ピッチャーで入学したが「野手だったら1年からレギュラーで使ってやる」と言われて、野手に転向。ただそこですごした生活は決して野球漬けのものではなかった。普通にバイトもしていたという。




この頃には野球で生きていく覚悟のようなものはできていたが、プロになるには何か足りないと思っていたという。高校時代の試合にはスカウトも来ていたらしいが、結局高校卒業時には声がかからなかった。




大学3年生の時、チーム内で投手の人数が足らなくなって「自分がやる」と立候補して、また投手に戻った。ただリーグ最多安打記録に近づくほどの打撃の成績を残していたため、「野手ならプロに行けるけど、投手なら社会人」と言われていた。ところが、めざしていたリーグ最多安打記録にあと1本で届かなかった。岩瀬にとって『この記録を破ること』イコール『自分の壁を破ること』だったという。この記録を破れなきゃ、野手としてプロには行かない、と決めていた。だからピッチャーとして社会人に行こう、と。もし記録を達成していたら打者・岩瀬としてプロに入団していたかもしれない。

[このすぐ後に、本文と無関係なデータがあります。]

(** C2. [CurrentPriceSnapshot] is the rule of the specification: from the
    most recent snapshot backward through the strictly older ones, stopping
    at the first whose cards are not identical to the most recent one's,
    keeping the lowest total price and replacing only on a strictly lower
    one. So the result lies in the scanned run, no snapshot of the run is
    strictly cheaper (the prices being numbers, its price is at most that
    of every snapshot of the run), and no more recent snapshot of the run
    has the same price. With no snapshot the result is none. On the two example
    histories it is the $8 snapshot. *)
Theorem CurrentPriceSnapshot_spec :
  (∀ d, CurrentPriceIndex d = spec_currentPriceIndex (Snapshots d))
  ∧ (∀ d, Snapshots d = [] → CurrentPriceSnapshot d = None)
  ∧ (∀ d, Snapshots d ≠ [] →
       ∃ r best lastSnap k,
         CurrentPriceIndex d = Some r
         ∧ CurrentPriceSnapshot d = Some best
         ∧ Snapshots d !! r = Some best
         ∧ last (Snapshots d) = Some lastSnap
         ∧ bestOfRun (Snapshots d) lastSnap (length (Snapshots d) - 1) k r
         ∧ runStopsAt (Snapshots d) lastSnap k
         ∧ ((∀ s, s ∈ Snapshots d →
               PrimFloat.eqb (TotalPrice s) (TotalPrice s) = true) →
            ∀ j s, (k ≤ j ≤ length (Snapshots d) - 1)%nat →
                   Snapshots d !! j = Some s →
                   PrimFloat.leb (TotalPrice best) (TotalPrice s) = true))
  ∧ CurrentPriceIndex (deckOf history1) = Some 2%nat
  ∧ CurrentPriceSnapshot (deckOf history1) = Some (oneCard "cardsB" 8%float)
  ∧ CurrentPriceIndex (deckOf history2) = Some 1%nat
  ∧ CurrentPriceSnapshot (deckOf history2) = Some (oneCard "cardsB" 8%float).
Proof.
  split; [exact CurrentPriceIndex_spec|].
  split.
  { intros d Hd. unfold CurrentPriceSnapshot, CurrentPriceIndex. now rewrite Hd. }
  split.
  { intros d Hd. unfold CurrentPriceSnapshot, CurrentPriceIndex.
    destruct (length (Snapshots d)) as [|m] eqn:Hlen.
    { apply nil_length_inv in Hlen. contradiction. }
    destruct (lookup_last_length _ _ Hlen) as (x & Hx & Hlastx & _).
    rewrite Hx. simpl.
    destruct (olderSnapshots_best (Snapshots d) x m Hx m m) as (k & Hk & Hbest & Hstop);
      [lia|now apply bestOfRun_start|].
    set (r := olderSnapshots (Snapshots d) x m m) in *.
    destruct (lookup_lt_is_Some_2 (Snapshots d) r) as [best Hb].
    { destruct Hbest as [? _]. lia. }
    exists r, best, x, k. rewrite Hb, Nat.sub_0_r.
    do 6 (split; [first [reflexivity|assumption]|]).
    intros Hnum j s Hj Hs. destruct Hbest as (_ & _ & Hmin & _).
    apply Money_not_lt_le.
    - apply Hnum. eapply list_elem_of_lookup_2; eassumption.
    - apply Hnum. eapply list_elem_of_lookup_2; eassumption.
    - apply (Hmin j); assumption. }
  repeat split; vm_compute; reflexivity.
Qed.


(** ** The normalizer *)

Lemma fold_left_buffer {A B} (step : list B → A → list B) (f : A → list B)
    (s : list A) (buffer : list B) :
  (∀ b c, step b c = b ++ f c) →
  fold_left step s buffer = buffer ++ flat_map f s.
Proof.
  intros Hstep. revert buffer. induction s as [|c s IH]; intros buffer; simpl.
  - now rewrite app_nil_r.
  - rewrite IH, Hstep. now rewrite <- app_assoc.
Qed.

Lemma flat_map_idem {A} (f : A → list A) (s : list A) :
  (∀ c, flat_map f (f c) = f c) → flat_map f (flat_map f s) = flat_map f s.
Proof.
  intros Hf. induction s as [|c s IH]; simpl; [reflexivity|].
  now rewrite flat_map_app, Hf, IH.
Qed.

Lemma flat_map_ext_Forall {A B} (P : A → Prop) (f g : A → list B) (s : list A) :
  (∀ c, P c → f c = g c) → Forall P s → flat_map f s = flat_map g s.
Proof.
  intros Hfg. induction 1 as [|c s Hc _ IH]; simpl; [reflexivity|].
  now rewrite Hfg, IH.
Qed.

Section NormalizerFacts.
Context {U : Unicode}.

Lemma normalizeString_flat_map (s : gostring) :
  normalizeString s = flat_map normalizeStep s.
Proof.
  unfold normalizeString. rewrite (fold_left_buffer _ normalizeStep); [reflexivity|].
  intros b c. unfold normalizeStep. destruct (c =? 36); [now rewrite app_nil_r|reflexivity].
Qed.
(** * hyp3rd/observe: the runtime lifecycle manager

    A shallow embedding of the hot-reloadable telemetry runtime of
    [github.com/hyp3rd/observe]:

    - [pkg/config]   the configuration value ([Config] and its parts);
    - [pkg/runtime]  exporter statistics, the stats-wrapped span exporter,
                     the exporter bundle, the sampler selection, the
                     [Runtime] object with [New], [InitMetrics],
                     [Shutdown] and [Snapshot], and [MetricsState];
    - [pkg/observe]  the [Client] with [Init], [reloadRuntime],
                     [swapRuntime], and the debouncing [watchLoop];
    - further on: the OTLP exporter options and TLS settings of
                     [pkg/runtime], the loaders of [pkg/config], the
                     status server of [internal/diagnostics], the adapter
                     of [pkg/logging] and the helpers of the HTTP
                     middleware.

    Go pointers are addresses into an explicit store ([World]); the SDK
    objects the repository only calls into (OTLP exporters, providers,
    instrumentation helpers, the diagnostics server, the configuration
    loaders, the logger factory) are described by an [Env] record that
    fixes what each external call returns.  Every effect the code has on
    the outside is recorded, in order, in the [events] of the [World]. *)

From Stdlib Require Import ZArith List Bool Ascii String Lia.
From Stdlib Require Import Floats.SpecFloat.
From Stdlib Require Import DecimalString.
From stdpp Require Import base option gmap strings.

Import ListNotations.
Open Scope string_scope.
Open Scope list_scope.
Open Scope Z_scope.

(* ===================================================================== *)
(** * Go basics: errors, time, 64-bit integers, IEEE doubles            *)
(* ===================================================================== *)

(** Go [error] values as the repository builds them: [ewrap.New]/[Newf]
    (and the opaque errors of the SDK), [ewrap.Wrap], and [errors.Join]. *)
#[warnings="-register-all"]
Inductive error : Type :=
| ErrNew  (msg : string)
| ErrWrap (cause : error) (msg : string)
| ErrJoin (errs : list error).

ただ野手は大学でずっとやってきて、自分の実力も見えていたという。でもピッチャーとしては未知数。自分がどれくらいのレベルにあるか、どこまで伸びるのかもわからなかった。だったら可能性があるピッチャーに、と。また野手として社会人野球に行くと金属バットを握るようになる。プロは木製バットだから感覚も違う。総合的に考えて、社会人の後にプロをめざすならピッチャーで、という選択をしたのである。そして岩瀬の生命線ともいえる鋭いスライダーをマスターする。




社会人時代はもちろん厳しかったようだが、それまでの学生野球時代はどこか厳しさとは縁遠い、それだけにプロを意識するには難しい世界に存在していたと思う。

しかしプロになりたいと一心の岩瀬は、常に等身大の自分を見つめ、必要な努力を必要な時にしてきたに違いない。




実力や素質が岩瀬より上の選手はごまんといるだろう。しかしプロは自分で考え、自分で生き抜く世界。野球の強い学校に行けば全て組まれたメニューをこなせばそれなりに結果を出せるかもしれない。しかしそんな選手がプロの世界で生き抜くには免疫がなさ過ぎる。そういった点で岩瀬の学生時代はプロからは遠いように見えて、実は彼にとっては確実な道だったのかもしれない。




その実力だけでなく、そのスタイルもまた、興味深い選手である。